On holonomy singularities in general relativity and the Cloc0,1-inextendibility of space-times

Abstract

This paper investigates the structure of gravitational singularities at the level of the connection. We show in particular that for FLRW space-times with particle horizons a local holonomy, which is related to a gravitational energy, becomes unbounded near the big-bang singularity. This implies the $C_{\mathrm{loc}}^{0,1}$-inextendibility of such FLRW space-times.

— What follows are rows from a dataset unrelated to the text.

(* ===== verification/RaptorDecoderRecv.v ===== *)
(** The construction of the Raptor decoder and the reception of a symbol keep the
    invariant. *)

From S2P Require Import Prelude Types ValidatorSet Crypto RaptorTables RaptorCode RaptorCodeProps RaptorEncoderProps.
From S2P Require Import RaptorStructs RaptorSetProps RaptorHeapProps RaptorMatrixProps RaptorDecoder RaptorDecoderInv RaptorDecoderSteps.

#[local] Open Scope nat_scope.

(** * A new buffer *)

Lemma book_snoc d buf act ina nred syms :
  book d [] 0 → used buf = false → (Z.of_nat (length (buffer_state d)) < 65535)%Z →
  heap_ok act → (∀ b, wlookup act b = if decide (b = length (buffer_state d)) then act_w buf else wlookup (buffers_active_usable d) b) →
  heap_ok ina → (∀ b, wlookup ina b = if decide (b = length (buffer_state d)) then ina_w buf else wlookup (buffers_inactivated d) b) →
  nred = num_redundant_buffers d + b2n (red buf) →
  book (mkDecoder (decoder_params d) (buffer_state d ++ [buf]) syms act ina nred (num_source_symbols_paired d)) [] 0.
Proof.
  intros [Hact Hina Hactl Hinal Hstale Hred Hpair Hlen] Hu Hlt Hok1 Hl1 Hok2 Hl2 Hnred.
  assert (∀ b, (buffer_state d ++ [buf]) !! b = if decide (b = length (buffer_state d)) then Some buf else buffer_state d !! b) as Hlook.
  { intros b. case_decide as Hb; [subst; by rewrite lookup_app_r, Nat.sub_diag by lia|].
    destruct (decide (b < length (buffer_state d))); [by rewrite lookup_app_l|].
    rewrite !lookup_ge_None_2; [done|lia|rewrite length_app; simpl; lia]. }
  split; dsimpl; try done.
  - intros b. rewrite Hl1, Hlook. case_decide; [done|apply Hactl].
  - intros b Hb. rewrite Hl2, Hlook. case_decide; [done|]. by apply Hinal.
  - by intros b ?%elem_of_nil.
  - rewrite count_snoc, Hnred, <-Hred. do 2 f_equal. by rewrite (bool_decide_true (_ ∉ [])), andb_true_r by apply not_elem_of_nil.
  - rewrite count_snoc, <-Hpair. unfold paired, is_paired.
    destruct (state_spec buf) as [[? ->]|[(? & ? & ->)|[(? & ? & ->)|[(? & ? & ->)|(? & ? & ->)]]]]; simpl; congruence || lia.
  - rewrite length_app. simpl. lia.
Qed.

(** The symbols [ids] enter the new buffer [N]. *)
Definition pushed (N : nat) (ids : list nat) (syms syms' : list IntermediateSymbol) : Prop :=
  length syms' = length syms ∧
  ∀ s, syms' !! s = match syms !! s with
                    | Some (Active l) => Some (Active (if decide (s ∈ ids) then l ++ [N] else l))
                    | Some (Inactivated l) => Some (Inactivated (if decide (s ∈ ids) then l ++ [N] else l))
                    | x => x
                    end.

Lemma push_fold_spec N ids syms :
  NoDup ids → (∀ s, s ∈ ids → ∃ sym, syms !! s = Some sym ∧ is_used sym = false) →
  ∃ syms', foldM (push_buffer_index N) syms ids = Ret syms' ∧ pushed N ids syms syms'.
Proof.
  revert syms. induction ids as [|s ids IH]; intros syms Hnd Hs; cbn [foldM].
  { exists syms. split; [done|]. split; [done|]. intros s. destruct (syms !! s) as [[]|]; rewrite ?decide_False by apply not_elem_of_nil; done. }
  apply NoDup_cons in Hnd as [Hsi Hnd]. destruct (Hs s) as (sym & Hsym & Hu); [left|]. 
  assert (s < length syms) as Hlt by (by eapply lookup_lt_Some).
  assert (∃ sym', push_buffer_index N syms s = Ret (<[s := sym']> syms) ∧
    match sym with Active l => sym' = Active (l ++ [N]) | Inactivated l => sym' = Inactivated (l ++ [N]) | Used _ => False end)
    as (sym' & -> & Hsym').
  { unfold push_buffer_index. rewrite Hsym. destruct sym as [l|l|b]; simpl in *; [by eexists..|done]. }
  dsimpl. destruct (IH (<[s := sym']> syms)) as (syms' & -> & Hlen & Hp); [done| |].
  { intros t Ht. destruct (Hs t) as (symt & Hst & Hut); [by right|]. exists symt.
    rewrite list_lookup_insert_ne by congruence. done. }
  exists syms'. split; [done|]. rewrite length_insert in Hlen. split; [done|]. intros t. rewrite Hp.
  destruct (decide (t = s)) as [->|Hne].
  - rewrite list_lookup_insert_eq, Hsym by done.
    destruct sym; [subst sym'; rewrite (decide_False (P := s ∈ ids)), (decide_True (P := s ∈ s :: ids)) by (done || left); done..|done].
  - rewrite list_lookup_insert_ne by done. destruct (syms !! t) as [[l|l|b]|]; try done; do 2 f_equal; apply decide_ext; rewrite elem_of_cons; tauto.
Qed.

Again using an unbounded local holonomy, we also give a general theorem establishing the $C_{\mathrm{loc}}^{0,1}$-inextendibility of spherically symmetric weak null singularities which arise at the Cauchy horizon in the interior of black holes. Our theorem does not presuppose the mass-inflation scenario and in particular applies to the Reissner–Nordström-Vaidya space-times, as well as to space-times which arise from small and generic spherically symmetric perturbations of two-ended subextremal Reissner–Nordström initial data for the Einstein–Maxwell scalar field system. In previous work, Luk and Oh proved the $C^2$-formulation of strong cosmic censorship for this latter class of space-times—and based on their work we improve this to a $C_{\mathrm{loc}}^{0,1}$-formulation of strong cosmic censorship.